(* ===== verification/FixThreads.v ===== *)
(** * The FIX gateway: its sockets and threads (src/fix_gateway.cpp)

    [start], [run], [stop], the connection to the core, and the thread of each
    client.  A step is a system call, a section under the mutex, a test of
    [running_], a poll, or the rest of a turn of the loop of a client
    ([FixGateway.poll_turn]), of one of the threads or of the callers of [run]
    and [stop].  The system answers as it likes, and a call that waits for a peer
    need not return: the steps are divided into those the program makes by itself
    and those that somebody else has to make possible, among them the turns, in
    which a thread sends and connects without a timeout. *)
From Stdlib Require Import QArith.
From S2P Require Import Prelude Bytes Numerals Fix FixState FixGateway FixInvariant FixSessions FixDemo Sockets.
#[global] Open Scope Z_scope.

Module FixThreads.

(** ** System calls *)

Section calls.
Context {W : Type} `{!System W}.

Fixpoint send_all_loop (fuel : nat) (socket : Z) (bytes : list byte) (sent_total : Z) : M W bool :=
  match fuel with
  | O => throw OutOfFuel
  | S fuel =>
      if negb (sent_total <? Z.of_nat (length bytes)) then ret true
      else
        answer <- call (sys_send socket (drop (Z.to_nat sent_total) bytes)) ;;
        if result answer <=? 0 then ret false
        else send_all_loop fuel socket bytes (u64 (sent_total + result answer))
  end.

(* every turn but the last sends a byte *)
Definition send_all_bytes (socket : Z) (bytes : list byte) : M W bool :=
  send_all_loop (S (length bytes)) socket bytes 0.

(* the addresses of getaddrinfo, in order *)
Fixpoint try_addresses (addresses : list (Z * Z)) : M W Z :=
  match addresses with
  | [] => ret (-1)
  | (ip, port) :: addresses =>
      socket <- call (sys_socket Stream) ;;
      if socket <? 0 then try_addresses addresses
      else
        connected <- call (sys_connect socket ip port) ;;
        if connected =? 0 then ret socket
        else call_ (sys_close socket) ;;; try_addresses addresses
  end.

(* [getaddrinfo]: the addresses of a host and a service, or None for an error *)
Definition connect_to_exchange (getaddrinfo : string → list byte → W → option (list (Z * Z)))
    (host : string) (port : Z) : M W Z :=
  w <- get ;;
  match getaddrinfo host (to_string port) w with
  | None => ret (-1)
  | Some addresses => try_addresses addresses
  end.
End calls.

(** ** The gateway object *)

Record Object : Type := mk_object {
  config_ : FixGatewayConfig.t;
  running_ : bool;
  listen_socket_ : Z;
  next_numeric_order_id_ : Z;
  next_exec_id_ : Z
}.

Definition new (config : FixGatewayConfig.t) : Object := mk_object config false (-1) (2 ^ 62) 1.
Definition set_running (b : bool) (s : Object) : Object :=
  mk_object (config_ s) b (listen_socket_ s) (next_numeric_order_id_ s) (next_exec_id_ s).
Definition set_listen (d : Z) (s : Object) : Object :=
  mk_object (config_ s) (running_ s) d (next_numeric_order_id_ s) (next_exec_id_ s).
Definition set_counters (id exec_id : Z) (s : Object) : Object :=
  mk_object (config_ s) (running_ s) (listen_socket_ s) id exec_id.

Section start.
Context {W : Type} `{!System W}.
(* ===== verification/Multicast.v ===== *)
(** * The multicast publisher (src/multicast_publisher.cpp)

    Threads that hand datagrams to one publisher thread, each through a queue
    of its own.  Every atomic access is a step, and the steps of the threads,
    of the publisher thread and of [stop] interleave freely.

    The memory is that of the release and acquire orders of C++, not a
    sequentially consistent one.  A location is the list of the values it was
    given, oldest first; a load may return any of them that is not older than
    what its thread has already read or written there; a read-modify-write reads
    the last.  With a value goes what its store released: how many datagrams of
    each shard its thread knew to be queued, and an acquire load that returns
    the value learns it.  (Every location has one thread that stores plainly to
    it, so new values are always added at the end; the counters are only
    touched by read-modify-writes.)  The memory orders are modelled as far as
    they constrain what is read here; what the threads learn of each other in
    other ways is not assumed, except that a thread that calls send does so
    after [start] has returned, and what [stop] is told by its caller.

    The queue of a shard is the ring of LockFreeRing.v: what was stored in it,
    how far it was consumed, and how much of either the other side has seen. *)
From S2P Require Import Prelude Bytes.

Module MulticastPublisher.

Definition kProducerShardCount : nat := 256.
Definition kQueueCapacityPerProducer : Z := 32.
Definition queue_capacity : Z := Z.of_nat kProducerShardCount * kQueueCapacityPerProducer.
Definition kMaximumDatagramSize : nat := 512.

Definition Datagram : Type := list byte.

Record Slot : Type := mk_slot { bytes : list byte; size : nat }.

(* the writer that send gives try_emplace: memcpy over what the slot held *)
Definition write_slot (datagram : Datagram) (held : list byte) : Slot :=
  mk_slot (take kMaximumDatagramSize (datagram ++ drop (length datagram) held)) (length datagram).

Definition slot_datagram (slot : Slot) : Datagram := take (size slot) (bytes slot).

(** ** Memory *)

(* how many datagrams of each shard are known to be queued *)
Definition View : Type := nat → nat.
Definition no_view : View := λ _, 0%nat.
Definition join (v w : View) : View := λ i, (v i `max` w i)%nat.
(* (the function itself when it has that value already) *)
Definition set_at (i n : nat) (v : nat → nat) : nat → nat :=
  if (v i =? n)%nat then v else λ j, if (j =? i)%nat then n else v j.
Definition join_at (i n : nat) (v : View) : View := set_at i (v i `max` n)%nat v.

(* the values of a flag, each with what its store released *)
Definition Flag : Type := list (bool * View).

(* a load: the [k]-th value, if the thread may still read it *)
Definition load {A} (seen k : nat) (values : list A) : option A :=
  if (seen <=? k)%nat then values !! k else None.
Definition in_range (seen k latest : nat) : bool := (seen <=? k)%nat && (k <=? latest)%nat.

(* what a read-modify-write reads *)
Definition current (flag : Flag) : bool * View := default (false, no_view) (last flag).

(** ** The shards *)

Record ProducerShard : Type := mk_shard {
  stored : list Slot;                    (* all that was emplaced: write_position_ is its length *)
  consumed : nat;                        (* read_position_ *)
  seen_consumed : nat;                   (* what the sender has read of read_position_ *)
  active_sender : list (bool * nat);     (* each value with the length of [stored] it releases *)
  enqueued : Z;
  dropped : Z;
  max_depth : Z
}.

Definition fresh_shard : ProducerShard := mk_shard [] 0 0 [(false, 0%nat)] 0 0 0.
#[export] Instance shard_inhabited : Inhabited ProducerShard := populate fresh_shard.

(* what waits in the ring *)
Definition queue (p : ProducerShard) : list Slot := drop (consumed p) (stored p).

Definition emplace (seen : nat) (slot : Slot) (p : ProducerShard) : ProducerShard :=
  mk_shard (stored p ++ [slot]) (consumed p) seen (active_sender p) (enqueued p) (dropped p) (max_depth p).
Definition saw_consumed (seen : nat) (p : ProducerShard) : ProducerShard :=
  mk_shard (stored p) (consumed p) seen (active_sender p) (enqueued p) (dropped p) (max_depth p).
Definition consume (p : ProducerShard) : ProducerShard :=
  mk_shard (stored p) (S (consumed p)) (seen_consumed p) (active_sender p) (enqueued p) (dropped p) (max_depth p).
Definition store_active (b : bool) (p : ProducerShard) : ProducerShard :=
  mk_shard (stored p) (consumed p) (seen_consumed p) (active_sender p ++ [(b, length (stored p))])
    (enqueued p) (dropped p) (max_depth p).
Definition count_enqueued (p : ProducerShard) : ProducerShard :=
  mk_shard (stored p) (consumed p) (seen_consumed p) (active_sender p) (u64 (enqueued p + 1)) (dropped p) (max_depth p).
Definition count_dropped (p : ProducerShard) : ProducerShard :=
  mk_shard (stored p) (consumed p) (seen_consumed p) (active_sender p) (enqueued p) (u64 (dropped p + 1)) (max_depth p).

(* only the thread of the shard stores its max_depth, so that the exchange
   cannot fail but spuriously *)
Definition update_max_depth (depth : Z) (p : ProducerShard) : ProducerShard :=
  mk_shard (stored p) (consumed p) (seen_consumed p) (active_sender p) (enqueued p) (dropped p)
    (if max_depth p <? depth then depth else max_depth p).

- - -

Copy every line of the data above in which the string "client" appears.

    client.  A step is a system call, a section under the mutex, a test of
    [running_], a poll, or the rest of a turn of the loop of a client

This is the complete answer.